Article 32 The directors and supervisors assigned to a subsidiary by the CSBC shall
monitor and verify that the subsidiary complies with its directions for
asset acquisition or disposal.
The audit report, on the adequacy of the acquisition or disposal of asset by
a subsidiary that is a domestic public company, made by the internal audit
personnel of the said subsidiary shall be submitted to the CSBC. The
CSBC may from time to time assign internal audit personnel to conduct
audit projects on the subsidiary that is not a domestic public company, or
order the said subsidiary to retain an external auditor to conduct the audit
projects.
Article 33 The CSBC managers or other employees that violate the Directions shall
be subject to punishment in accordance with the disciplinary measures
provided by the CSBC depending on the severity.

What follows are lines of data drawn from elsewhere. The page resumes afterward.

(** it makes a connection *)
Lemma reader_creates w E key connID ring store : world_inv w → env_ok E → (∃ key' buf, w.(w_reader) = LGot key' buf) → w.(w_conns) !! key = None →
  world_inv (w <| w_pacers := store |> <| w_lives := w.(w_lives) ++ [mkLconn key connID E ring (newLife E ring)] |>
               <| w_reader := LPublish (length w.(w_lives)) |>).
Proof.
  intros Hw HE (key' & buf & Hr) Hkey. pose proof (wi_conns _ Hw) as [C1 C2 C3 C4 C5 C6 C7 C8]. rewrite Hr in *.
  pose proof (reader_not_nil w Hw ltac:(congruence)) as Hn.
  set (c0 := mkLconn key connID E ring (newLife E ring)).
  assert (∀ i c, (w.(w_lives) ++ [c0]) !! i = Some c → w.(w_lives) !! i = Some c ∨ i = length w.(w_lives) ∧ c = c0) as Hlk.
  { intros i c [?|[? H]]%lookup_app_Some; [by left|right]. apply list_lookup_singleton_Some in H as [? <-]. split; [lia|done]. }
  apply (world_other w); try done; cbn.
  - split_and!; [done..|]. by rewrite Hr.
  - by left.
  - split; try done.
    + intros i c Hi. destruct (Hlk i c Hi) as [?|[_ ->]]; [by eapply C1|]. split; [done|]. apply rtc_refl.
    + intros i c Hi. destruct (Hlk i c Hi) as [H|[-> ->]]; [|by rewrite bool_decide_false by naive_solver].
      rewrite (C2 i c H). apply bool_decide_ext. cbn. apply lookup_lt_Some in H. split; [|done]. intros _ [= ?]. lia.
    + intros k i Hi. destruct (C3 k i Hi) as (c & Hc & ?). exists c. split; [by apply lookup_app_l_Some|done].
    + intros i c _ Hi Hg Hp. destruct (Hlk i c Hi) as [H|[-> ->]]; [by apply C4|done].
    + intros i [= <-]. exists c0. split; [by rewrite lookup_app_r, Nat.sub_diag|done].
    + congruence.
    + intros i [= <-]. rewrite length_app. cbn. lia.
  - destruct (wi_accept _ Hw) as [A1 A2 A3 A4]. split; try done.
    + intros i [= <-] Hin. apply A3 in Hin. lia.
    + intros i Hin. rewrite length_app. apply A3 in Hin. lia.
  - rewrite (wi_wg _ Hw). by rewrite Hr.
Qed.

(** it publishes one *)
Lemma reader_publishes w i c : world_inv w → w.(w_reader) = LPublish i → conn_at w i c →
  world_inv (w <| w_conns := <[c.(lc_key) := i]> w.(w_conns) |> <| w_reader := LStart i |>).
Proof.
  intros Hw Hr Hi. pose proof (wi_conns _ Hw) as [C1 C2 C3 C4 C5 C6 C7 C8]. rewrite Hr in *.
  pose proof (reader_not_nil w Hw ltac:(congruence)) as Hn.
  destruct (C5 i eq_refl) as (c' & Hc' & Hnone). assert (c' = c) as -> by (unfold conn_at in Hi; congruence).
  assert (¬ gone c) as Hg.
  { destruct (C1 i c Hi) as [HE Ha]. specialize (C2 i c Hi). rewrite bool_decide_false in C2 by naive_solver.
    unfold gone. rewrite (alive_unstarted _ _ _ HE Ha C2). intros Hx. by apply Hx. }
  apply (world_other w); try done; cbn.
  - split_and!; [done..|]. by rewrite Hr.
  - by left.
  - split; try done.
    + intros k j. destruct (decide (lc_key c = k)) as [<-|Hne]; [rewrite lookup_insert_eq; intros [= <-]; by exists c|].
      rewrite lookup_insert_ne by done. apply C3.
    + intros j x _ Hj Hgx _. destruct (decide (j = i)) as [->|Hne].
      * assert (x = c) as -> by (unfold conn_at in Hi; congruence). by rewrite lookup_insert_eq.
      * assert (w_conns w !! lc_key x = Some j) as Hx by (apply C4; [done|done|done|congruence]).
        rewrite lookup_insert_ne; [done|]. congruence.
    + congruence.
  - eapply accept_pc; [apply Hw|]. by rewrite Hr.
  - rewrite (wi_wg _ Hw). by rewrite Hr.
Qed.

(** it offers one to [Accept] *)
Lemma reader_offers w i c : world_inv w → w.(w_reader) = LOffer i → conn_at w i c → Zlen w.(w_acceptCh) < acceptChCap →
  world_inv (w <| w_acceptCh := w.(w_acceptCh) ++ [i] |> <| w_reader := LTop |>).
Proof.
  intros Hw Hr Hi Hlen. pose proof (wi_accept _ Hw) as [A1 A2 A3 A4]. rewrite Hr in A2.
  apply (world_other w); try done; cbn.
  - split_and!; [done..|]. by rewrite Hr.
  - by left.
  - pose proof (reader_not_nil w Hw ltac:(congruence)) as Hn.
    eapply conns_pc; [apply Hw|done|..]; rewrite ?Hr; done.
  - split; try done.
    + rewrite (assoc_L (++)). apply NoDup_app. split_and!; [done| |apply NoDup_singleton].
      intros j Hj Hj'. apply list_elem_of_singleton in Hj' as ->. by eapply A2.
    + intros j. rewrite (assoc_L (++)). intros [Hj|Hj]%elem_of_app; [auto|]. apply list_elem_of_singleton in Hj as ->. by eapply lookup_lt_Some.
    + rewrite Zlen_app. change (Zlen [i]) with 1. lia.
  - rewrite (wi_wg _ Hw). by rewrite Hr.
Qed.

(** a call on a started connection keeps it started *)
Lemma call_started E k s s' : call_step E k s s' → s'.(lf_started) = true.
Proof. by destruct 1. Qed.

(** the goroutine only moves on, or calls one connection and moves on *)
#[local] Ltac moves Hr := apply reader_moves; [done|by rewrite Hr|by rewrite Hr|done|done|done|try done].
#[local] Ltac calls Hr Hs := eapply reader_calls; try rewrite Hr; try done;
  [exact (call_later _ _ _ _ Hs)|apply (call_le _ _ _ _ Hs)|apply (call_le _ _ _ _ Hs)|by rewrite (call_started _ _ _ _ Hs)|..].

Lemma lreader_inv cf w w' : lreader_step cf w w' → world_inv w → world_inv w'.
Proof.
  intros Hstep Hw.
  destruct Hstep as [w Hr Hc|w Hr Hc|w Hr Hsk|w key buf i c s' Hr Hl Hi Hs|w i c Hr Hi Hf|w key buf Hr Hl Hh
    |w key buf connID Hr Hl Hh|w key buf connID now E ring w' Hr Hl Hh Hcr|w i c Hr Hi Hn|w i c s' Hr Hi Hs|w i c s' Hr Hi Hs He|w i c s' e Hr Hi Hs He
    |w i c s' Hr Hi Hs|w i k c pc Hr Hi Hpc Hret|w i c Hr Hi Hc|w i c Hr Hi Hc Hlen|w i c Hr Hi Hc Hlen].
  - apply reader_stops; [done|by left].
  - moves Hr.
  - moves Hr.
  - calls Hr Hs. by intros j [= <-].
  - moves Hr.
  - moves Hr.
  - moves Hr.
  - unfold createConnection in Hcr. destruct (ensureWirePacer _ _ _) as [store cfg]. destruct Hcr as [(_ & _ & HE) ->].
    apply reader_creates; [done|done|by eauto|done].
  - by apply reader_publishes.
  - calls Hr Hs; [by intros j Hj; cbn; split; [done|intros [= <-]]|by intros j [= <-]].
  - calls Hr Hs. by intros j [= <-].
  - calls Hr Hs. by intros j [= <-].
  - calls Hr Hs; [by intros j [= <-]|]. intros k [= <-]. inversion_clear Hs. cbn. rewrite length_app. cbn. lia.
  - moves Hr.
  - moves Hr.
  - by eapply reader_offers.
  - moves Hr.
Qed.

Article34 Any issue that is not covered by the Directions shall be governed and
construed by the applicable laws and the regulations.
Article 35 These Directions shall prevail if any of the other directions provided by
the CSBC conflicts with this Directions pertaining to asset acquisition or
disposal.
Article 36 These Directions, after being approved by the board of directors, shall be
submitted to the supervisors and the shareholders’ meeting for approval.
The amendment of these Directions shall follow the same procedure.
*This English version is a translation of Articles of Directions for Asset Acquisition or Disposal of
CSBC Corporation in Chinese. In case of any discrepancy, the Chinese version shall prevail.